**Saved entries**
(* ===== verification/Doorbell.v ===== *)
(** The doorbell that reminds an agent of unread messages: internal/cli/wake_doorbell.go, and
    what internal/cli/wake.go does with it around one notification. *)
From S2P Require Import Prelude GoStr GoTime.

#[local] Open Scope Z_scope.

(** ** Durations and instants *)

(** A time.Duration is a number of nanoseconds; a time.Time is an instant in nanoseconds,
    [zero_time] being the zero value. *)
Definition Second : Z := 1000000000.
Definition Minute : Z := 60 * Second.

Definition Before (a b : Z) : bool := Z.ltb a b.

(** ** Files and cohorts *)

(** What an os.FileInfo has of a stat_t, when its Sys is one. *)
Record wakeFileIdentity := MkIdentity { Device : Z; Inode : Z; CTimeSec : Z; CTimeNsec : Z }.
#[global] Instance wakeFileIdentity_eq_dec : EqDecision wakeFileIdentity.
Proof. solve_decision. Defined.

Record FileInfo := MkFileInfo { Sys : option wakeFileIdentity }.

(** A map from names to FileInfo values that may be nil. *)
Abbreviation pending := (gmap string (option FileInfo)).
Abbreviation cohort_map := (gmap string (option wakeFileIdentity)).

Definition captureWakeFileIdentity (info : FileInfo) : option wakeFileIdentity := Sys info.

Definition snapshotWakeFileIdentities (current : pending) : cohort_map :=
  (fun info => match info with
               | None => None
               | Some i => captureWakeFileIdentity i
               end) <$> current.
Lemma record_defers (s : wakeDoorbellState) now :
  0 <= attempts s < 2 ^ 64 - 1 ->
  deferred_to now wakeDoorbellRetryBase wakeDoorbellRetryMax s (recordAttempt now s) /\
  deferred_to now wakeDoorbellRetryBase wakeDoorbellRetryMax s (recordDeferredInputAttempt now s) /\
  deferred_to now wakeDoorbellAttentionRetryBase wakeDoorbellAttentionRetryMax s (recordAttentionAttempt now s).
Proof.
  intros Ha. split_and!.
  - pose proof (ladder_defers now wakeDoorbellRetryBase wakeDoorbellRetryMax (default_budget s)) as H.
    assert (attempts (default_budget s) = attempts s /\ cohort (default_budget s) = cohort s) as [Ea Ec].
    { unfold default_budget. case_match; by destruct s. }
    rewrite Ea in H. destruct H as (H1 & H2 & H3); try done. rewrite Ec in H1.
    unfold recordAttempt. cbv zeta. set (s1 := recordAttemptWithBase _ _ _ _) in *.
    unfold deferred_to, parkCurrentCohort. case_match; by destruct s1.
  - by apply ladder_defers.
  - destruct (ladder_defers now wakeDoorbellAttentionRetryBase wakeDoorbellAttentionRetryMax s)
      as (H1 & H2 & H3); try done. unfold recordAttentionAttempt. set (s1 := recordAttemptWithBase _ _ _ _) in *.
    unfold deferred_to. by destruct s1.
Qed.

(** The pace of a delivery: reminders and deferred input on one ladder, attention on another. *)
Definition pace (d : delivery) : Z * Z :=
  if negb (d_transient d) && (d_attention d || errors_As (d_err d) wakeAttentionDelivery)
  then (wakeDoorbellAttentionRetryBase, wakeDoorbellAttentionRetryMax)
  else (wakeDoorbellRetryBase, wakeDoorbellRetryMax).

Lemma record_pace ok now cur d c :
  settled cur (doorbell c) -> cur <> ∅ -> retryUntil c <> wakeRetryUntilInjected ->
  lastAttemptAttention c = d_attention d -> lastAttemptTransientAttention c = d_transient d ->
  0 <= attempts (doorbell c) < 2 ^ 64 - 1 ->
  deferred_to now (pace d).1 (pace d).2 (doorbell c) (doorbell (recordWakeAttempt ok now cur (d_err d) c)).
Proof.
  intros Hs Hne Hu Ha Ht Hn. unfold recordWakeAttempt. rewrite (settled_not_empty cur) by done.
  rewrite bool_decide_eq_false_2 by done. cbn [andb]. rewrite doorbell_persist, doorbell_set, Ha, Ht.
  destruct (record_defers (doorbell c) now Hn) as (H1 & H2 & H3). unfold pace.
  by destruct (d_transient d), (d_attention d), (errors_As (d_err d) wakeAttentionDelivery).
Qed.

...

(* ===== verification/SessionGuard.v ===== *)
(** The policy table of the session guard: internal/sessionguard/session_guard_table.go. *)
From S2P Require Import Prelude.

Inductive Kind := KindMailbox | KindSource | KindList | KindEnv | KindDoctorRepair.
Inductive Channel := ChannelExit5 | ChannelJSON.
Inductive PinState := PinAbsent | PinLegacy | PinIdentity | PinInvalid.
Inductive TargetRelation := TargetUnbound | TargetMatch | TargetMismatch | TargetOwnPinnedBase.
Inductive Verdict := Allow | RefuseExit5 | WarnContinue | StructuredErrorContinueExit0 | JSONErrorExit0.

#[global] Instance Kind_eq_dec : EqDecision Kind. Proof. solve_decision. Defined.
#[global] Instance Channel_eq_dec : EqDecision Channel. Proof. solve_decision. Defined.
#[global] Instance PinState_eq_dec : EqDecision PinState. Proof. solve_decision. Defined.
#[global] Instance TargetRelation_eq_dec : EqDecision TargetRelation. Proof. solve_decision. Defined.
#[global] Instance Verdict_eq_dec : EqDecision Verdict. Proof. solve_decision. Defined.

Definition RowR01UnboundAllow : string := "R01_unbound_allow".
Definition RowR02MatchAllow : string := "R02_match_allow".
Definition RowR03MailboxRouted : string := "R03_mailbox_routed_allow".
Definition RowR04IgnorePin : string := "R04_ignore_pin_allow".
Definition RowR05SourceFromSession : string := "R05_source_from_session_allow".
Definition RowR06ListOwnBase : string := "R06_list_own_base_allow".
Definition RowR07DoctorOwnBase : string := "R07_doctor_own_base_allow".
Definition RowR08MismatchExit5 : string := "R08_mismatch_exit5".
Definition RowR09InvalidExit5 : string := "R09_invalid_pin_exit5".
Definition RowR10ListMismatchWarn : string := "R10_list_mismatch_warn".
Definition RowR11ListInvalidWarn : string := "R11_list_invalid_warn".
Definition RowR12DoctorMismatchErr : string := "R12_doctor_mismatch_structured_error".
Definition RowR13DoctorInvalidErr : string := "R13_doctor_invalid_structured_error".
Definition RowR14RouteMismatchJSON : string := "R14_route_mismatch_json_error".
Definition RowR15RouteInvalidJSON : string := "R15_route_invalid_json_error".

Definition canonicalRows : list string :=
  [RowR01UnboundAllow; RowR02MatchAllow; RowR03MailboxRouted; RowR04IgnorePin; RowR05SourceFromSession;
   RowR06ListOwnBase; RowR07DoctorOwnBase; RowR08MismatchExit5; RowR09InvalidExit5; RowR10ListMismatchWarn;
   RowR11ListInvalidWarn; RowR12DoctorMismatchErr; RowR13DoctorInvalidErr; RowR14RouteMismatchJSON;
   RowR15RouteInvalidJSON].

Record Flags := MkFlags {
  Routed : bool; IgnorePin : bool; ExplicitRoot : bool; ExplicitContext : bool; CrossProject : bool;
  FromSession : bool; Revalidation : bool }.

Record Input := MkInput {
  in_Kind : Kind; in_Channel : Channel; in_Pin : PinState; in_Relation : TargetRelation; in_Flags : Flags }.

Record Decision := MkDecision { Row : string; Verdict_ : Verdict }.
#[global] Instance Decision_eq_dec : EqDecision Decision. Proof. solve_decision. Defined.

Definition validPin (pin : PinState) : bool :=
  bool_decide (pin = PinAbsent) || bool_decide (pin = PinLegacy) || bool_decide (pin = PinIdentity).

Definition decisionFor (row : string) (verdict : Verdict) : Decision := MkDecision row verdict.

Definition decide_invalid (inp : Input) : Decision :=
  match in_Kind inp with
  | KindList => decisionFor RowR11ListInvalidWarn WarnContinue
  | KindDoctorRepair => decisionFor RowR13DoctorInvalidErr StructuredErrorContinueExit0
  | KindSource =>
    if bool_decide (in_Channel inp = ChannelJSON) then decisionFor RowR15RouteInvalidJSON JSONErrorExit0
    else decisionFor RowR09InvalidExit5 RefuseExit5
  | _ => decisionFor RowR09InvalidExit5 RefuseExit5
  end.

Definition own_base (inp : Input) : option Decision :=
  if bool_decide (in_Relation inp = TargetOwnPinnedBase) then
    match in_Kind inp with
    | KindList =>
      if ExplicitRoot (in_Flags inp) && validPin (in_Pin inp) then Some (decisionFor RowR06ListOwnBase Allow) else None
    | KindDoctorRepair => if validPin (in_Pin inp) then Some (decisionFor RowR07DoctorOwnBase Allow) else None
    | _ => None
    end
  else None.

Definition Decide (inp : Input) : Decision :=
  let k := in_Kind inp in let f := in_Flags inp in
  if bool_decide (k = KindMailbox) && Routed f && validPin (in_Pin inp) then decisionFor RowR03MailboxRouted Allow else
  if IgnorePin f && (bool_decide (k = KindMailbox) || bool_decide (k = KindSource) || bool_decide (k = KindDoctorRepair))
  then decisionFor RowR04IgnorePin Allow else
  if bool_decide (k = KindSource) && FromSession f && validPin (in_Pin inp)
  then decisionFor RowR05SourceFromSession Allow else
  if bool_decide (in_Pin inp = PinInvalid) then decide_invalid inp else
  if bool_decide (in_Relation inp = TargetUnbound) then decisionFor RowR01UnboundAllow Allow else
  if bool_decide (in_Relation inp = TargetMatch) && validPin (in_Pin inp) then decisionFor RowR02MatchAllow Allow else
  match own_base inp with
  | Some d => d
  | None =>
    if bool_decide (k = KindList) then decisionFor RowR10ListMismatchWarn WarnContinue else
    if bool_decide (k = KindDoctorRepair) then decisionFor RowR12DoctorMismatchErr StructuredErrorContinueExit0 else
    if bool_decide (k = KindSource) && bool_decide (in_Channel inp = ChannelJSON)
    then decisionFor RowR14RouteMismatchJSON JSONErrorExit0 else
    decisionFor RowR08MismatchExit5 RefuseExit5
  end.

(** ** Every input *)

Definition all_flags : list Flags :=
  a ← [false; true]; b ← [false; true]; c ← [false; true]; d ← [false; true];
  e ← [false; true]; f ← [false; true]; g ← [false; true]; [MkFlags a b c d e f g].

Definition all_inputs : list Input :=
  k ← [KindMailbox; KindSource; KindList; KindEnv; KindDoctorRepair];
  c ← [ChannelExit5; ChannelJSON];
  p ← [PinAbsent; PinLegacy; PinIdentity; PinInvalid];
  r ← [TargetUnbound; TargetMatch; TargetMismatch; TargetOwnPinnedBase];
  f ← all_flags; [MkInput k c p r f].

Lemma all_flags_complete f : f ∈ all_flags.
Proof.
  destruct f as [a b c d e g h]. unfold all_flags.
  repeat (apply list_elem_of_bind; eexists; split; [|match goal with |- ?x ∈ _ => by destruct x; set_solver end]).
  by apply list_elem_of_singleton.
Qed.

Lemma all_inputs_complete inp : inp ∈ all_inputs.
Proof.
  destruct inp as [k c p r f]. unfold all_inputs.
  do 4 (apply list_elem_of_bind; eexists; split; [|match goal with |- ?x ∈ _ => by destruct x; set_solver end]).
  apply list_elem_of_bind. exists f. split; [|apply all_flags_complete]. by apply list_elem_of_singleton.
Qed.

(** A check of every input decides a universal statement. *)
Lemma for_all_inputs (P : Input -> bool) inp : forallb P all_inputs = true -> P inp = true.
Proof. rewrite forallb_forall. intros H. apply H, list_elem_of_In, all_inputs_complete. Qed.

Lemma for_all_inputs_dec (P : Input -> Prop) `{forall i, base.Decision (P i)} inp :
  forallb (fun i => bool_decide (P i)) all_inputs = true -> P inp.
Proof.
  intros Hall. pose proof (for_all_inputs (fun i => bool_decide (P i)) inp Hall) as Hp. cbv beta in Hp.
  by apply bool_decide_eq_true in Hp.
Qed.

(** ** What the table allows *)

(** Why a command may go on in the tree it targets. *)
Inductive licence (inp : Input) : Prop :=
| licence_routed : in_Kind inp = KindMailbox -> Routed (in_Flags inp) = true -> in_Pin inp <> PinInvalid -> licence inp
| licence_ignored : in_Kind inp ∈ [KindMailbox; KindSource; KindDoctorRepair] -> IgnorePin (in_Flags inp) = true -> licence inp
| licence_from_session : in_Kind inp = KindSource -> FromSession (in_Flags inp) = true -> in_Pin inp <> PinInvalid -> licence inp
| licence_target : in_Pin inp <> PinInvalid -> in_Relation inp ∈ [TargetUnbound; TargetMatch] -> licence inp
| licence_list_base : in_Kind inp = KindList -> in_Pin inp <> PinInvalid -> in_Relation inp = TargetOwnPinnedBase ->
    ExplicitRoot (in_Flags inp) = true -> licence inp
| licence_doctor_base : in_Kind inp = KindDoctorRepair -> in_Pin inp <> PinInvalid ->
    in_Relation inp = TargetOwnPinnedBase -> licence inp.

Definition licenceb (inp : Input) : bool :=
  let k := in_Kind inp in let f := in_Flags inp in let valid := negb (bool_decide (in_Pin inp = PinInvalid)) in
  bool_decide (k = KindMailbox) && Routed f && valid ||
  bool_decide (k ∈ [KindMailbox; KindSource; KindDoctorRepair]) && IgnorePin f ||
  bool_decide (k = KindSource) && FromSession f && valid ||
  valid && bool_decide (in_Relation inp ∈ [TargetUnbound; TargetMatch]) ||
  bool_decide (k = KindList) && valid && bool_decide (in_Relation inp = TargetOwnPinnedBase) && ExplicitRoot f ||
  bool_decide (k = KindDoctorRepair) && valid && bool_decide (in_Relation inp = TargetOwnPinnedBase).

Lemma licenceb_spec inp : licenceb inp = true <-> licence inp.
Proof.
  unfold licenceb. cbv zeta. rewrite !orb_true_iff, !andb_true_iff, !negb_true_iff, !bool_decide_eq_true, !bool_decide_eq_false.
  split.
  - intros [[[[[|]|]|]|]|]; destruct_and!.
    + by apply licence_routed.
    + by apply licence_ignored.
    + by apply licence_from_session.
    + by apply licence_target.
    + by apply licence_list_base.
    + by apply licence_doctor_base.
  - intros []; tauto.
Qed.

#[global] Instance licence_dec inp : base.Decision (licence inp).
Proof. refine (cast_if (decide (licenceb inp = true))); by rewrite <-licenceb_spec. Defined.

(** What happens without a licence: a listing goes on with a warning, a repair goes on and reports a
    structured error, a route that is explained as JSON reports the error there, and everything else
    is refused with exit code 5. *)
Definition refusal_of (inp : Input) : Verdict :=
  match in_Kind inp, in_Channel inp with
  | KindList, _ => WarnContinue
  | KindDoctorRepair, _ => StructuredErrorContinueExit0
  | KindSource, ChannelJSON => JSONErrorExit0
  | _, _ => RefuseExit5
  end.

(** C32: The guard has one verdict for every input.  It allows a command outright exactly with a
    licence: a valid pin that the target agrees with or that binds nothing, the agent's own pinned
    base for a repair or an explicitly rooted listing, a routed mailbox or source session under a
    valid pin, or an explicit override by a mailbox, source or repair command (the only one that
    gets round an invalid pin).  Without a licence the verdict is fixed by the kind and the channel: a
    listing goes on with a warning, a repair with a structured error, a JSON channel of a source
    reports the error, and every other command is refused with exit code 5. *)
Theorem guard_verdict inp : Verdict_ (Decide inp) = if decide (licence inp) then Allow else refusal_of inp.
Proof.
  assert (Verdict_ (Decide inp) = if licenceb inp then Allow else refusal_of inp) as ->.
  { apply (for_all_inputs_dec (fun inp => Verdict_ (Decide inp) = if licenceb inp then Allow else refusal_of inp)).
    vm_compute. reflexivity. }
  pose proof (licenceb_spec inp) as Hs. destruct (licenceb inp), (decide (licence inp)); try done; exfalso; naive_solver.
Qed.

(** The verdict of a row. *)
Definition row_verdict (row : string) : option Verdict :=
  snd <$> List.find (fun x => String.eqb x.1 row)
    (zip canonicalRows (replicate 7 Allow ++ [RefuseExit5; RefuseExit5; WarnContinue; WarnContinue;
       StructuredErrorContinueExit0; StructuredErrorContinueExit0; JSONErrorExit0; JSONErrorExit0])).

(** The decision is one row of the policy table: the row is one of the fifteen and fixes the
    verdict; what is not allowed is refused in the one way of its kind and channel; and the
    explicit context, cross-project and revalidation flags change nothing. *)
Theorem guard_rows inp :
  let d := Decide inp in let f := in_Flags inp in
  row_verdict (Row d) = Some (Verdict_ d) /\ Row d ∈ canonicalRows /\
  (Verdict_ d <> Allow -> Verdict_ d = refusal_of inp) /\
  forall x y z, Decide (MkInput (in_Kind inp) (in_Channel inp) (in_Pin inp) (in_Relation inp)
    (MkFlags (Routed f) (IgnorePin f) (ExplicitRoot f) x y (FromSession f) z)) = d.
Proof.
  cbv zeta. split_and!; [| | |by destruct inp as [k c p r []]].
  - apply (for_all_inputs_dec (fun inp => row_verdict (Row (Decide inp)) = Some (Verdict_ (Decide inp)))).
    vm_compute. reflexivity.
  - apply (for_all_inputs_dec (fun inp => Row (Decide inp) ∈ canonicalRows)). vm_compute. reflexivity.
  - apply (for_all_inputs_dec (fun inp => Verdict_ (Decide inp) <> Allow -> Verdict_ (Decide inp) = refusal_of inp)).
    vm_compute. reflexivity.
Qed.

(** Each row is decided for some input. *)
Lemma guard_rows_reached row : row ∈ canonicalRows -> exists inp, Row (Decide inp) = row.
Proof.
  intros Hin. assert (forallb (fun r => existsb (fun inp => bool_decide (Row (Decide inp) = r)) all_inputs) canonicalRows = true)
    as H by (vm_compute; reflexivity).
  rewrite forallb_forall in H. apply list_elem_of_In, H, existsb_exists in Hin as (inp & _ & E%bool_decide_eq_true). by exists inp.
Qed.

**WORK ITEM**
Set down exactly the lines of the data above, beginning with the line that has "(* ===== verification/Doorbell.v ===== *)" and ending with the line that has "0 <= attempts s < 2 ^ 64 - 1 ->", and no others.

**EXPECTED OUTPUT**
(* ===== verification/Doorbell.v ===== *)
(** The doorbell that reminds an agent of unread messages: internal/cli/wake_doorbell.go, and
    what internal/cli/wake.go does with it around one notification. *)
From S2P Require Import Prelude GoStr GoTime.

#[local] Open Scope Z_scope.

(** ** Durations and instants *)

(** A time.Duration is a number of nanoseconds; a time.Time is an instant in nanoseconds,
    [zero_time] being the zero value. *)
Definition Second : Z := 1000000000.
Definition Minute : Z := 60 * Second.

Definition Before (a b : Z) : bool := Z.ltb a b.

(** ** Files and cohorts *)

(** What an os.FileInfo has of a stat_t, when its Sys is one. *)
Record wakeFileIdentity := MkIdentity { Device : Z; Inode : Z; CTimeSec : Z; CTimeNsec : Z }.
#[global] Instance wakeFileIdentity_eq_dec : EqDecision wakeFileIdentity.
Proof. solve_decision. Defined.

Record FileInfo := MkFileInfo { Sys : option wakeFileIdentity }.

(** A map from names to FileInfo values that may be nil. *)
Abbreviation pending := (gmap string (option FileInfo)).
Abbreviation cohort_map := (gmap string (option wakeFileIdentity)).

Definition captureWakeFileIdentity (info : FileInfo) : option wakeFileIdentity := Sys info.

Definition snapshotWakeFileIdentities (current : pending) : cohort_map :=
  (fun info => match info with
               | None => None
               | Some i => captureWakeFileIdentity i
               end) <$> current.
Lemma record_defers (s : wakeDoorbellState) now :
  0 <= attempts s < 2 ^ 64 - 1 ->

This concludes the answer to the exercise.